The config i used for the Config.from() is taken from the file im this github and it is uneditted
@wondervictor hi sorry for troubling you so often, but could I get some advice on this? Must I just pip install from the github link?
@wondervictor I have resolved the error by pip installing the github link. However I was met with an error " File "/home/jupyter/til-24-base/vlm/YOLOvenv/lib/python3.10/site-packages/lvis/lvis.py", line 35, in _load_json with open(path, "r") as f: FileNotFoundError: [Errno 2] No such file or directory: 'data/coco/lvis/lvis_v1_minival_inserted_image_name.json'"

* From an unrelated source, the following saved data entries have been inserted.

(* ===== verification/Swap.v ===== *)
(** Correctness of paging: [swapfile_to_ram], [swap_pages], [swap] and the page
    fault handler preserve the paging invariant and the contents of every page
    of the process, and touch nothing else. *)

From S2P Require Import Prelude Riscv Memory State Kalloc PageTable Paging PagingInv.

Section Swap.
Context {F : Type} {KI : KImage} {KOK : KImageOk KI} {SW : SwapStore F} {SWOK : SwapStoreOk F}.
Implicit Types (s : kst F) (p : proc).

(** ** What a paging step leaves alone *)

(** File contents seen by the other files, and by all files. *)
Definition files_same (P : nat → Prop) (a b : F) : Prop :=
  ∀ g, P g → sw_valid a g →
    sw_valid b g ∧ sw_size b g = sw_size a g ∧ ∀ k, sw_byte b g k = sw_byte a g k.

(** A step of process [i] on the virtual pages [T] of [root] and on file [f]:
    all other entries, pages and files are as before. *)
Record pstep (i : nat) (root : Z) (f : nat) (T : Z → Prop)
    s (G : gmap Z usage) s' (G' : gmap Z usage) : Prop := {
  ps_out : outside i s s';
  ps_root : ∀ r, is_root G r → is_root G' r;
  ps_view : ∀ r va, is_root G r → 0 <= va < MAXVA → r ≠ root ∨ ¬ T (va / PGSIZE) →
    pte_of (mem s') r va = pte_of (mem s) r va;
  ps_data : ∀ q u, G !! q = Some u → is_data u →
    (∀ va, u = UData root va → ¬ T (va / PGSIZE)) →
    G' !! q = Some u ∧ agree_on q (mem s) (mem s');
  ps_files : files_same (λ g, g ≠ f) (fs s) (fs s')
}.

Lemma files_same_refl P a : files_same P a a.
Proof. by intros g. Qed.

Lemma files_same_trans P a b c : files_same P a b → files_same P b c → files_same P a c.
Proof.
  intros H1 H2 g Hg Hv. destruct (H1 g Hg Hv) as (Hv1 & Hs1 & Hb1).
  destruct (H2 g Hg Hv1) as (Hv2 & Hs2 & Hb2). split_and!; [done|congruence|].
  intros k. by rewrite Hb2.
Qed.

Lemma files_same_weaken (P P' : nat → Prop) a b :
  files_same P a b → (∀ g, P' g → P g) → files_same P' a b.
Proof. intros H HP g Hg. by apply H, HP. Qed.

Lemma pstep_trans i root f T s1 G1 s2 G2 s3 G3 :
  pstep i root f T s1 G1 s2 G2 → pstep i root f T s2 G2 s3 G3 → pstep i root f T s1 G1 s3 G3.
Proof.
  intros H12 H23. split.
  - etrans; [apply H12|apply H23].
  - intros r Hr. by apply H23, H12.
  - intros r va Hr Hva HT. rewrite (ps_view _ _ _ _ _ _ _ _ H23) by (done || by apply H12).
    by apply H12.
  - intros q u Hq Hu HT. destruct (ps_data _ _ _ _ _ _ _ _ H12 q u Hq Hu HT) as [Hq2 Ha].
    destruct (ps_data _ _ _ _ _ _ _ _ H23 q u Hq2 Hu HT) as [Hq3 Ha'].
    split; [done|]. by eapply agree_on_trans.
  - eapply files_same_trans; [apply H12|apply H23].
Qed.

Lemma pstep_weaken i root f (T T' : Z → Prop) s G s' G' :
  pstep i root f T s G s' G' → (∀ v, T v → T' v) → pstep i root f T' s G s' G'.
Proof.
  intros [] HT. split; [done|done| | |done].
  - intros r va Hr Hva H. apply ps_view0; [done|done|]. destruct H; [by left|right; auto].
  - intros q u Hq Hu H. apply ps_data0; [done|done|]. intros va ->. intros ?%HT. by eapply H.
Qed.

(** Steps that only change process records, the output or the file system. *)
Lemma pstep_mem i root f T s G s' :
  mem s' = mem s → outside i s s' → files_same (λ g, g ≠ f) (fs s) (fs s') →
  pstep i root f T s G s' G.
Proof.
  intros Hm Hout Hf. split; [done|done| | |done].
  - intros. by rewrite Hm.
  - intros. rewrite Hm. split; [done|apply agree_on_refl].
Qed.

Lemma pstep_leaf i root f va v s G l s' :
  leaf_upd root va v s G l s' → pstep i root f (λ n, n = va / PGSIZE) s G s' G.
Proof.
  intros [H1 H2 H3 H4 H5]. split.
  - by apply outside_same.
  - done.
  - intros r va' Hr Hva Hne. rewrite H4 by done. case_decide; naive_solver.
  - intros q u Hq Hu _. split; [done|]. by eapply H5.
  - apply same_but_mem_fields in H2 as (_&_&_&_&_&_&->). apply files_same_refl.
Qed.

(** A step that changes the memory of page [pg] only and its role to [u']. *)
Lemma pstep_page i root f T s G l s' pg u u' :
  vm_wf s G l → outside i s s' → files_same (λ g, g ≠ f) (fs s) (fs s') →
  agree_but pg G (mem s) (mem s') → pt_agree G (mem s) (mem s') →
  G !! pg = Some u →
  (is_data u → ∃ va, u = UData root va ∧ T (va / PGSIZE)) →
  (∀ r, u ≠ UPt r 2 0) →
  pstep i root f T s G s' (<[pg := u']> G).
Proof.
  intros Hwf Hout Hf Hbut Hpt Hpg HT Hnr. split.
  - done.
  - intros r Hr. unfold is_root. rewrite lookup_insert_ne; [done|].
    intros ->. unfold is_root in Hr. rewrite Hpg in Hr. injection Hr as ->. by eapply Hnr.
  - intros r va Hr Hva _. by eapply pte_of_agree.
  - intros q v Hq Hv Hn. assert (q ≠ pg) as Hne.
    { intros ->. rewrite Hpg in Hq. injection Hq as <-. destruct (HT Hv) as (va & -> & H).
      by eapply Hn. }
    split; [by rewrite lookup_insert_ne|]. by eapply Hbut.
  - done.
Qed.

(** ** Reading a page of the file into a new page of memory *)

Lemma files_same_mem s s' P : same_but_mem s s' → files_same P (fs s) (fs s').
Proof. intros (_&_&_&_&_&_&->)%same_but_mem_fields. apply files_same_refl. Qed.

Lemma load_page_ok s G l i p f k root va {A} (K : Z → Z → M (kst F) A) Q :
  vm_wf s G l → proc_at s i p → p_swapFile p = Some f → sw_valid (fs s) f →
  (Z.of_nat k + 1) * PGSIZE <= sw_size (fs s) f → l ≠ [] →
  (∀ pg l' s', l = pg :: l' → G !! pg = Some UFree → page_ok pg → proc_at s' i p →
     vm_wf s' (<[pg := UData root va]> G) l' →
     pstep i root f (λ _, False) s G s' (<[pg := UData root va]> G) →
     files_same (λ _, True) (fs s) (fs s') → out s' = out s →
     (∀ r va', is_root G r → walk_slot (mem s') r va' = walk_slot (mem s) r va') →
     (∀ j, 0 <= j < PGSIZE → mget (mem s') (pg + j) = sw_byte (fs s) f (Z.of_nat k * PGSIZE + j)) →
     wp (K pg PGSIZE) s' Q) →
  wp (page ← kalloc; r ← readFromSwapFile p page (Z.of_nat k * PGSIZE) PGSIZE; K page r) s Q.
Proof.
  intros Hwf Hp Hf Hv Hsz Hl HK. apply wp_bind. eapply vm_kalloc_ok; [done|done|].
  intros pg l' s1 Hl' Hfree Hok Hsm1 Hwf1 Hbut1 Hpt1. apply wp_bind.
  unfold readFromSwapFile. rewrite Hf. apply wp_bind, wp_liftF.
  pose proof (page_ok_end pg Hok) as Hend. pose proof Hok as [_ [Hlo _]].
  assert (Hfs1 : fs s1 = fs s) by apply (same_but_mem_fields _ _ Hsm1).
  rewrite Hfs1. eapply wp_mono; [apply (sw_read_ok _ f); [done|unfold PGSIZE in *; lia..]|].
  intros [r bs0] fs2 (-> & -> & Hfs2). cbn [fst snd] in *.
  set (bs := (λ i0, sw_byte (fs s) f (Z.of_nat k * PGSIZE + i0)) <$> seqZ 0 PGSIZE).
  assert (Hlen : length bs = Z.to_nat PGSIZE) by (unfold bs; by rewrite length_fmap, length_seqZ).
  assert (Hlen' : Z.of_nat (length bs) = PGSIZE) by (rewrite Hlen; done).
  apply wp_bind, wp_writeM; [done|lia| |].
  { apply list.Forall_forall. intros b (n & -> & _)%list_elem_of_fmap. apply sw_byte_range. }
  intros m' Hrd Hoff. rewrite Hlen' in Hoff. apply wp_ret. simpl in Hoff.
  assert (Hpg1 : (<[pg := UOther]> G) !! pg = Some UOther) by apply lookup_insert_eq.
  destruct (vm_wf_data s1 (set_mem m' (set_fs fs2 s1)) _ l' pg UOther Hwf1 eq_refl Hpg1 I Hoff)
    as (Hwf2 & _ & Hbut2).
  assert (Hbut : agree_but pg G (mem s) m').
  { intros q u Hq Hne. eapply agree_on_trans; [by eapply Hbut1|].
    eapply (Hbut2 q u); [|done]. by rewrite lookup_insert_ne. }
  assert (Hpt : pt_agree G (mem s) m').
  { eapply agree_but_pt; [done|done|]. by intros (?&?&?&?). }
  assert (Hall : files_same (λ _, True) (fs s) fs2) by (intros g _; apply Hfs2).
  assert (Hout : outside i s (set_mem m' (set_fs fs2 s1))).
  { etrans; [by apply outside_same|]. by split. }
  eapply HK; [done|done|done| | | |done| | |].
  - destruct (proc_at_same _ _ _ _ Hsm1 Hp). by split.
  - replace (<[pg:=UData root va]> G) with (<[pg:=UData root va]> (<[pg:=UOther]> G))
      by apply insert_insert_eq.
    by eapply vm_relabel.
  - eapply pstep_page; [exact Hwf|exact Hout| |exact Hbut|exact Hpt|exact Hfree|intros []|congruence].
    by eapply files_same_weaken.
  - simpl. apply (same_but_mem_fields _ _ Hsm1).
  - intros r' va' Hr. simpl. by eapply walk_slot_agree.
  - intros j Hj. simpl. assert (Hlk : bs !! Z.to_nat j = Some (mget m' (pg + j))).
    { rewrite <- Hrd, lookup_read_bytes by lia. by rewrite Z2Nat.id by lia. }
    unfold bs in Hlk. rewrite list_lookup_fmap, lookup_seqZ_lt in Hlk by lia.
    simpl in Hlk. injection Hlk as Hlk. rewrite <- Hlk. do 2 f_equal; lia.
Qed.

I tried to solve this by creating a json file of the name under the directories (json was empty). But then I was once again faced with another error
File "/home/jupyter/til-24-base/vlm/YOLOvenv/lib/python3.10/site-packages/mmyolo/datasets/yolov5_coco.py", line 27, in full_init self.data_list = self.load_data_list() File "/home/jupyter/til-24-base/vlm/YOLOvenv/lib/python3.10/site-packages/mmdet/datasets/lvis.py", line 605, in load_data_list self.lvis = LVIS(local_path) File "/home/jupyter/til-24-base/vlm/YOLOvenv/lib/python3.10/site-packages/lvis/lvis.py", line 27, in __init__ self.dataset = self._load_json(annotation_path) File "/home/jupyter/til-24-base/vlm/YOLOvenv/lib/python3.10/site-packages/lvis/lvis.py", line 36, in _load_json return json.load(f) File "/opt/conda/lib/python3.10/json/__init__.py", line 293, in load return loads(fp.read(), File "/opt/conda/lib/python3.10/json/__init__.py", line 346, in loads return _default_decoder.decode(s) File "/opt/conda/lib/python3.10/json/decoder.py", line 337, in decode obj, end = self.raw_decode(s, idx=_w(s, 0).end()) File "/opt/conda/lib/python3.10/json/decoder.py", line 355, in raw_decode raise JSONDecodeError("Expecting value", s, err.value) from None json.decoder.JSONDecodeError: Expecting value: line 1 column 1 (char 0)
Does this mean that my json file must have data in order for it to work? Is there a way of bypassing all of these errors while still being able to do inference on image bytes? Thank you very much for any help given! If I have to comment out any of the code in the default config code in
configs/pretrain/yolo_world_v2_l_vlpan_bn_2e-3_100e_4x8gpus_obj365v1_goldg_train_1280ft_lvis_minival.py or have to make any edits to it, please advise on it because I am not fully sure on how to edit the config files for my own purpose
in demo/simple_demo.py I commented out this line image = image[:, :, [2, 1, 0]] in inference() and it started giving me better results.
init
The reason might be the download. Please refer to https://hf-mirror.com/GLIPModel/GLIP/tree/main and download the file. Remenber to check the content is in a json format. (I used wget to download from hf-mirror, but the file I downloaded was in a xml format)